#### Given records
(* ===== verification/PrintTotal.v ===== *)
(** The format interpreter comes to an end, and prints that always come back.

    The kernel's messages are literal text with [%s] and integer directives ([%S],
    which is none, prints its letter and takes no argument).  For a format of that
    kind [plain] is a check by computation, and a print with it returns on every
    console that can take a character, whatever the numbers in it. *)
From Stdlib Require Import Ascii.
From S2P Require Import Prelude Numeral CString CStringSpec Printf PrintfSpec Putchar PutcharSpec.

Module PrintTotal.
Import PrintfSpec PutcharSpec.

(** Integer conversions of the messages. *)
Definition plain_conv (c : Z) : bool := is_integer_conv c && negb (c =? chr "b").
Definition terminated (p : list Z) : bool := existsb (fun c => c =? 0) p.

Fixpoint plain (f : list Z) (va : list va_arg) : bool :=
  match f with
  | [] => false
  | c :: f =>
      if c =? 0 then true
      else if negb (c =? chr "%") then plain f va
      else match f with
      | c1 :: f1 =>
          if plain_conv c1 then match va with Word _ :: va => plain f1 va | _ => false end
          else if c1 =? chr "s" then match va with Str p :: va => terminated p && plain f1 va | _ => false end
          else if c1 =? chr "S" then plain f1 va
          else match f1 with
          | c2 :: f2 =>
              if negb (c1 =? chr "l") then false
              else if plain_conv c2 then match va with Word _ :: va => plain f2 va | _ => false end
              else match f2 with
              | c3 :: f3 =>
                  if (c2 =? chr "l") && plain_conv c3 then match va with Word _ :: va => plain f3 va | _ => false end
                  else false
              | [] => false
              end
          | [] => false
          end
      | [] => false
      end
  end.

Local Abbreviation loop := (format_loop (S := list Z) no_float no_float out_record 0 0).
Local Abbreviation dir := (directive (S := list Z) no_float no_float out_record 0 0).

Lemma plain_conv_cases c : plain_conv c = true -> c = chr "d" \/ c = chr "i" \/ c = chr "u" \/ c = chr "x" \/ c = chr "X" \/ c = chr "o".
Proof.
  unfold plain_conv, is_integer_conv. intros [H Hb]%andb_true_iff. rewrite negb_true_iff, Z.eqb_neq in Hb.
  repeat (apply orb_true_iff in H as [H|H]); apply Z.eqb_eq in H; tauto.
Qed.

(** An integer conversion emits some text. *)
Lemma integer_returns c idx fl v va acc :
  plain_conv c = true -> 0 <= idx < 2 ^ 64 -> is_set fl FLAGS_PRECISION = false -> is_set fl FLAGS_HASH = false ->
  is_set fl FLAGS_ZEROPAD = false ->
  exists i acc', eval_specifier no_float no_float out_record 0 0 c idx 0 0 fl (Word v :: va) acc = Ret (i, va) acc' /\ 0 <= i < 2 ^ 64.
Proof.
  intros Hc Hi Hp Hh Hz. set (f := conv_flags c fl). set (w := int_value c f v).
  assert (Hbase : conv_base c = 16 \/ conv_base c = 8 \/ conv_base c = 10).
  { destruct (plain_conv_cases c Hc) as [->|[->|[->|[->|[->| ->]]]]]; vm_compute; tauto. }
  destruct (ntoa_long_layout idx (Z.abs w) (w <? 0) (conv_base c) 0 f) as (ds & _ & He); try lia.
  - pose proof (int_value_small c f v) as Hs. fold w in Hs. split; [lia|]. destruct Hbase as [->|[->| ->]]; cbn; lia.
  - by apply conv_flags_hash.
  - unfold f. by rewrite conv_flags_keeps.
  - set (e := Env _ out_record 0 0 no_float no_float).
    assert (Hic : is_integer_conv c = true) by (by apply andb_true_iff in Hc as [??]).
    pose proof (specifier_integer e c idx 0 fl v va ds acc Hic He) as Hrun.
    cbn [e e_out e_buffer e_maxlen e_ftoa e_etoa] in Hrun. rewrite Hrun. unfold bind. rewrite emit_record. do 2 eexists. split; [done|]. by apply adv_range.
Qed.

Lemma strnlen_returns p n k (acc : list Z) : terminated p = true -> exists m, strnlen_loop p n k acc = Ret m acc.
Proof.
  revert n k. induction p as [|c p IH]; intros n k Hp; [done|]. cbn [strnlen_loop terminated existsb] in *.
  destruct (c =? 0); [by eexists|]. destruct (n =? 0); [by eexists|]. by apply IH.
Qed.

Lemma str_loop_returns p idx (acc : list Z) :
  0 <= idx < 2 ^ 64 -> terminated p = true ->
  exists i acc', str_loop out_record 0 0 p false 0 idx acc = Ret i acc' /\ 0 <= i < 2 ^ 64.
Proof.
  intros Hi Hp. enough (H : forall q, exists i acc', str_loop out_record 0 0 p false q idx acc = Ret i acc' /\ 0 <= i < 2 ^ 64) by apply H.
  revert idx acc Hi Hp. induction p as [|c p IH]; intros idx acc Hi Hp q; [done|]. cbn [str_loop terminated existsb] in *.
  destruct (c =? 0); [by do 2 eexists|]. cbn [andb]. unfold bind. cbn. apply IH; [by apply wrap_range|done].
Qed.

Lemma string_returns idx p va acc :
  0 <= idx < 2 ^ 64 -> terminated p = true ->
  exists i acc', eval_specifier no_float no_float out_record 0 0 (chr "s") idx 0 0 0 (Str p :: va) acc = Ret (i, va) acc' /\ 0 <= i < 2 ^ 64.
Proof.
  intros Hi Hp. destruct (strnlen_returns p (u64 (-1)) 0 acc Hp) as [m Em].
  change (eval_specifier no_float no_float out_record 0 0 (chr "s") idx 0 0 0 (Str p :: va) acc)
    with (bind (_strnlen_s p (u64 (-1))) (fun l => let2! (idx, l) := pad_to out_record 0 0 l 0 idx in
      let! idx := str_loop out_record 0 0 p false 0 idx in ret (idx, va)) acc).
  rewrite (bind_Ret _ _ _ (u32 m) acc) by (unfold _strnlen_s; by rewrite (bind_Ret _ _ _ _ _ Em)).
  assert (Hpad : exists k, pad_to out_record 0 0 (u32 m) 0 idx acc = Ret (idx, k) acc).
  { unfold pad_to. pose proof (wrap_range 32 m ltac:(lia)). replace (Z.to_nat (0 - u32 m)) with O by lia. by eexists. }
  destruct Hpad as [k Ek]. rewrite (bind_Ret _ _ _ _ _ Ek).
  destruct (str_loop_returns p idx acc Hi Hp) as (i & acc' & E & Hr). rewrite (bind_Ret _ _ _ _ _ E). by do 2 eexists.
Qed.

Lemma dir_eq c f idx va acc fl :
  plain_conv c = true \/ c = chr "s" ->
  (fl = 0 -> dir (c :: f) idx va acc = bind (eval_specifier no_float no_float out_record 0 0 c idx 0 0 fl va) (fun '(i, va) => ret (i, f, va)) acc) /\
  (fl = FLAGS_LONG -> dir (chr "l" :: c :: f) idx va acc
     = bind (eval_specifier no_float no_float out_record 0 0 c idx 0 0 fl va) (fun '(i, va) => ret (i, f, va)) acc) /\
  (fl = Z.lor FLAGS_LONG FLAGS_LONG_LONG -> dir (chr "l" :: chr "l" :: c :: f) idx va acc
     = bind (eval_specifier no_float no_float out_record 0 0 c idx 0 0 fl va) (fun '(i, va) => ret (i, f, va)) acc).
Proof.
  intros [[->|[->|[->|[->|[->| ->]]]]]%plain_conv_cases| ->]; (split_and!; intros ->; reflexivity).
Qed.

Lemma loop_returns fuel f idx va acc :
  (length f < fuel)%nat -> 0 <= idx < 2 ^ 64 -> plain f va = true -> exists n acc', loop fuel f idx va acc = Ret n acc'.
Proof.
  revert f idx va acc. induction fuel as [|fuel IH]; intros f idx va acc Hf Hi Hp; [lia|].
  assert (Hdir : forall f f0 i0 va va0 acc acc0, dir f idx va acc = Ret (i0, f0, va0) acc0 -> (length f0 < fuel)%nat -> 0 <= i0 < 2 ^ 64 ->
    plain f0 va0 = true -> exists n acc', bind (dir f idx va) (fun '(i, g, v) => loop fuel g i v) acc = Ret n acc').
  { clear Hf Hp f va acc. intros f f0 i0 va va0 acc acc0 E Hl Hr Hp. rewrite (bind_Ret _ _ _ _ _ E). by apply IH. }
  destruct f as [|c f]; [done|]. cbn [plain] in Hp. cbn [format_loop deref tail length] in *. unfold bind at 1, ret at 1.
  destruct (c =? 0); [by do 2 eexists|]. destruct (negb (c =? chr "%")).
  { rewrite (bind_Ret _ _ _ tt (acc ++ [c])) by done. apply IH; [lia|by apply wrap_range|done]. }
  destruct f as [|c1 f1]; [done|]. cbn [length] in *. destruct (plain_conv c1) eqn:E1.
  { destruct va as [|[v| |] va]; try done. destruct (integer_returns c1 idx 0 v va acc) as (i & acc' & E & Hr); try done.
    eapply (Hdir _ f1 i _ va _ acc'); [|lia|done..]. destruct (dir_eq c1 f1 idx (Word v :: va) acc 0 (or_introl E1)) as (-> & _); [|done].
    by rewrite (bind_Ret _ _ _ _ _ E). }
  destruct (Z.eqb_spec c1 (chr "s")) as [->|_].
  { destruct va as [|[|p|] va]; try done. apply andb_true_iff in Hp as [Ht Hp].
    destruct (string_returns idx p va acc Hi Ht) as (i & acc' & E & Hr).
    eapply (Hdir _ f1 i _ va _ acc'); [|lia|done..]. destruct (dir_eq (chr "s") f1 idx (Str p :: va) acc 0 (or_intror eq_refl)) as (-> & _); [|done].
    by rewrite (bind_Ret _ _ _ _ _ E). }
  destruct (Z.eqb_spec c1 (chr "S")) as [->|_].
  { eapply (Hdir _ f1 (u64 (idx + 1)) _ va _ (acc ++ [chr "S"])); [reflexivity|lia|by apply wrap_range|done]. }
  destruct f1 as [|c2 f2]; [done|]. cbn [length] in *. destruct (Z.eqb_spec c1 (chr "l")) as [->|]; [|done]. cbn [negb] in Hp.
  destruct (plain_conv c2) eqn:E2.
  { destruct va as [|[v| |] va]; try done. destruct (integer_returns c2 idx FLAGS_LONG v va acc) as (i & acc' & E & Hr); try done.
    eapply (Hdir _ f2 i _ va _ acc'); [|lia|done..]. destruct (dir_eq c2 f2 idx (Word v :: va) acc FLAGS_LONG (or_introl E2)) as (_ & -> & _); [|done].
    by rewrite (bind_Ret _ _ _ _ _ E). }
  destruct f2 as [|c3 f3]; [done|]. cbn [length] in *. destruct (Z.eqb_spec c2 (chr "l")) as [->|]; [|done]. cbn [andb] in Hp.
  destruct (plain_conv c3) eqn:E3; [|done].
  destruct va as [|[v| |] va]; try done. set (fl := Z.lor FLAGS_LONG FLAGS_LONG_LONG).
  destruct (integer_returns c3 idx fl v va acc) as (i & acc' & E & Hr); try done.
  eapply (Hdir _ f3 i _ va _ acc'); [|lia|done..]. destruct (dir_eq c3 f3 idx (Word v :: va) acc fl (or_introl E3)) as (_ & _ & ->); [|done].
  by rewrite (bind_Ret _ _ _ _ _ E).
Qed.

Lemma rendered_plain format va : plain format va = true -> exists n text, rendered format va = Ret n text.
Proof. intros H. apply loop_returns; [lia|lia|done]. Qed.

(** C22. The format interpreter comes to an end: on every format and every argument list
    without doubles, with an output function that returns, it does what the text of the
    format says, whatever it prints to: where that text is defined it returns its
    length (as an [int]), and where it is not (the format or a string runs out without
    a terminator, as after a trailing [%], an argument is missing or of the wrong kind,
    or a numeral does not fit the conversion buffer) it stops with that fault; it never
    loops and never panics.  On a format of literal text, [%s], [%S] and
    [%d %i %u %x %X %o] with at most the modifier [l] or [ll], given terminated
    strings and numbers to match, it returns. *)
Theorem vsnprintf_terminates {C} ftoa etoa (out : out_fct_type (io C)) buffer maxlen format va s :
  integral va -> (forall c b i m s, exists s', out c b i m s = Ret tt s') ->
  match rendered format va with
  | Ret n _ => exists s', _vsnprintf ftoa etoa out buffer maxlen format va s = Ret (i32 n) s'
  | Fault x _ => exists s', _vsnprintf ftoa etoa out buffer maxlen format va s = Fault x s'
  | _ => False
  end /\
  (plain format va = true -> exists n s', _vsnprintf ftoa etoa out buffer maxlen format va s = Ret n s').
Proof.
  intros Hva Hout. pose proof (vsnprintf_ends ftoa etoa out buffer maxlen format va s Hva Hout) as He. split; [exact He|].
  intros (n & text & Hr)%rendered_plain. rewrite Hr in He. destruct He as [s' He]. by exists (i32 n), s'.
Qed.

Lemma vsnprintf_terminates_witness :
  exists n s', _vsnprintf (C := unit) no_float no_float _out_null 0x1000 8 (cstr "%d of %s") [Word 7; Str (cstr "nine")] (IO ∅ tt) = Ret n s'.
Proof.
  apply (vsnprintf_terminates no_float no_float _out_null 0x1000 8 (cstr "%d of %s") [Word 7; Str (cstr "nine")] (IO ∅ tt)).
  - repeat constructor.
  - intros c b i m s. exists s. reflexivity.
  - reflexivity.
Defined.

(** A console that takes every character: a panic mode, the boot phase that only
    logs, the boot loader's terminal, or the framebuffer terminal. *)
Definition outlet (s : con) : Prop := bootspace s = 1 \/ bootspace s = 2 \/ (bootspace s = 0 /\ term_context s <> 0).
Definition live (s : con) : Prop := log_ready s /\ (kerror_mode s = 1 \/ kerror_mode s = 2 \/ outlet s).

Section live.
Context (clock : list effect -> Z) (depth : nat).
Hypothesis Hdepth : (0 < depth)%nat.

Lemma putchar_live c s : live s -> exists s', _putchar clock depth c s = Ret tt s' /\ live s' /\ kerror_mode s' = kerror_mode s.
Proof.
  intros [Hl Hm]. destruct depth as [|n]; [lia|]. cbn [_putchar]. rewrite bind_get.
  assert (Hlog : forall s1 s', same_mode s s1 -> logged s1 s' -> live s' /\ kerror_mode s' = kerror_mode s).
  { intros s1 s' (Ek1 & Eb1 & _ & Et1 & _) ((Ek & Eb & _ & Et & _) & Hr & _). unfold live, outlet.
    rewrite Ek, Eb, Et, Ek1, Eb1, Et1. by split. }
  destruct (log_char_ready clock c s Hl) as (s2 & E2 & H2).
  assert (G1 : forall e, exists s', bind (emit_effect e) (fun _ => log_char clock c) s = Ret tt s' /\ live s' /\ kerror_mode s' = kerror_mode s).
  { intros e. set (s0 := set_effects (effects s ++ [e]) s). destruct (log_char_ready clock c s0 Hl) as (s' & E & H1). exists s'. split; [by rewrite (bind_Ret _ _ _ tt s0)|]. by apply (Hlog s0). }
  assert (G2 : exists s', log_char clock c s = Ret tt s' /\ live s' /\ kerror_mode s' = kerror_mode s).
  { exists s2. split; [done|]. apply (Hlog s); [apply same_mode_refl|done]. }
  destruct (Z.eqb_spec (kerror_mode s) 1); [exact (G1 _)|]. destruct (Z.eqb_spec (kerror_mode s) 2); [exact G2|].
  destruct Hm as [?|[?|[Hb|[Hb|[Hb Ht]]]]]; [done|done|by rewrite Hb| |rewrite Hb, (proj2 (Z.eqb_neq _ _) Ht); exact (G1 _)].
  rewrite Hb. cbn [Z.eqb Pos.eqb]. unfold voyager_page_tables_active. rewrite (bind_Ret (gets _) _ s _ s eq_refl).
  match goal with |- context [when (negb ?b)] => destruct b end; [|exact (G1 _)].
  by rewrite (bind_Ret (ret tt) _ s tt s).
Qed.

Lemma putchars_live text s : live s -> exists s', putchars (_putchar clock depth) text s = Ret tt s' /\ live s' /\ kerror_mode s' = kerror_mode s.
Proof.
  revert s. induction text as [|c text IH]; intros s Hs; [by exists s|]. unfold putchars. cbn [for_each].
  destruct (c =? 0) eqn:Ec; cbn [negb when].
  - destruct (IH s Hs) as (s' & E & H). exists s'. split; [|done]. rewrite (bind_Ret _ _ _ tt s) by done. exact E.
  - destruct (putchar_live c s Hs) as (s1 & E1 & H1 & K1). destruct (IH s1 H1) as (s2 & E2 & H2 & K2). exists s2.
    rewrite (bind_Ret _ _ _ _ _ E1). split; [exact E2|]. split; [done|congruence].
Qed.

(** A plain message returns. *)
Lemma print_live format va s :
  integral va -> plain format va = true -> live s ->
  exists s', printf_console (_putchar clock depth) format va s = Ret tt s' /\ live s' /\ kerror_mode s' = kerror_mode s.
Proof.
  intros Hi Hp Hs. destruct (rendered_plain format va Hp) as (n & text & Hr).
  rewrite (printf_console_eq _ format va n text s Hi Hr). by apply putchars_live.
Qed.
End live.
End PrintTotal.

#### Your assignment
Which lines run from the one with "intros Hi Hp Hs." through the end of the listing above? Restate them word for word, with nothing else.

#### Answer to the problem
  intros Hi Hp Hs. destruct (rendered_plain format va Hp) as (n & text & Hr).
  rewrite (printf_console_eq _ format va n text s Hi Hr). by apply putchars_live.
Qed.
End live.
End PrintTotal.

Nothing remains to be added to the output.